Mais le Linceul introduit les autres actes de la Passion tel celui de la flagellation : Jean ne fait que dire à son sujet « Et Pilate le fit flageller ». Quand on finit par comprendre que sous les coups reçus, si nombreux, Jésus aurait dû normalement mourir, on entre naturellement ou surnaturellement dans une réflexion à jamais ancrée en notre esprit : recevoir, après des trente-neuf premiers, entre quatre-vingt et cents coups tous potentiellement mortels, c’est aussi bien se poser la question humainement sans réponse : ‘’pourquoi ?’’ ; c’est encore saisir qu’Il ne peut pas se dérober vu l’enjeu infini qui est en cause et qui l’engage Lui tout autant qu’est engagé le Père.

Et il en va ainsi de tous les aspects que revêt la Passion, tous doivent être revus, réfléchis, quitte à accepter de modifier, de nécessairement modifier une image de la crucifixion qui s’est incrustée en notre esprit depuis tant de siècles : d’abord parce que Jésus serait mort en quelques minutes – ce que ne voulait pas le droit romain – s’il n’avait pas été soutenu sous les aisselles et donc les bras pas obligatoirement tendus, peut-être même pliés en W … Ensuite, il ne pouvait être que figé dans une totale « rigidité cadavérique » dès avant la seconde du souffle ultime, d’où une position du corps très différente de ce que nous montre l’imagerie traditionnelle des piétas.

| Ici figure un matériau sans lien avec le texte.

Definition plan_manifest_sync_for_mode `{!UuidLib} (local remote : FolderManifest)
    (mode : FolderMode) : SyncPlan :=
  let local_by_path := files_by_path local.(fm_files) in
  let remote_by_path := files_by_path remote.(fm_files) in
  let plan0 :=
    {| sp_local_device_id := device_id_to_string local.(fm_device_id);
       sp_remote_device_id := device_id_to_string remote.(fm_device_id);
       sp_entries := []; sp_summary := summary_default |} in
  foldl (λ plan path,
      let e := apply_folder_mode
                 (plan_path path (local_by_path !! path) (remote_by_path !! path)) mode in
      {| sp_local_device_id := plan.(sp_local_device_id);
         sp_remote_device_id := plan.(sp_remote_device_id);
         sp_entries := plan.(sp_entries) ++ [e];
         sp_summary := increment_summary plan.(sp_summary) e.(pe_action) |})
    plan0 (plan_paths local_by_path remote_by_path).

Definition plan_manifest_sync `{!UuidLib} (local remote : FolderManifest) : SyncPlan :=
  plan_manifest_sync_for_mode local remote Bidirectional.

(** ** Specification *)

(** The roles of the two sides exchanged. *)
Definition mirror_action (a : SyncAction) : SyncAction :=
  match a with
  | UploadToRemote => DownloadFromRemote
  | DownloadFromRemote => UploadToRemote
  | LocalMissingUnsynchronized => RemoteMissingUnsynchronized
  | RemoteMissingUnsynchronized => LocalMissingUnsynchronized
  | a => a
  end.
Definition mirror_mode (m : FolderMode) : FolderMode :=
  match m with
  | Bidirectional => Bidirectional
  | UploadOnly => DownloadOnly
  | DownloadOnly => UploadOnly
  end.
Definition mirror_class (c : ChangeClassification) : ChangeClassification :=
  match c with
  | CLocalOnlyDelete => CRemoteOnlyDelete
  | CRemoteOnlyDelete => CLocalOnlyDelete
  | CLocalNeedsDownload => CRemoteNeedsUpload
  | CRemoteNeedsUpload => CLocalNeedsDownload
  | c => c
  end.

La science donc nous a appris à ‘’lire’’ le Linceul, appris à aller au-delà de ce que disent les évangélistes sans oublier pour autant que ce document correspond parfaitement à ce que nous révèlent leurs textes – vingt-sept points de correspondances existent entre ces textes et ces images mais aucune divergence ne se constate ! – ce qui en soit est extraordinaire et même incompréhensible, quoique ce ne soit peut-être pas le plus important : la remarque que font les scientifiques quand, cherchant à ‘’expliquer’’ ce qu’ils ne peuvent pourtant pas, ils osent, sachant que leur propos va au-delà de ce que peut dire la science, user d’un terme presque absurde, celui de ‘’dématérialisation’’. Ce mot signifie qu’il y a un cadavre qui n’obéit plus aux lois de l’espace temps … mais on n’a pas le moyen de le prouver.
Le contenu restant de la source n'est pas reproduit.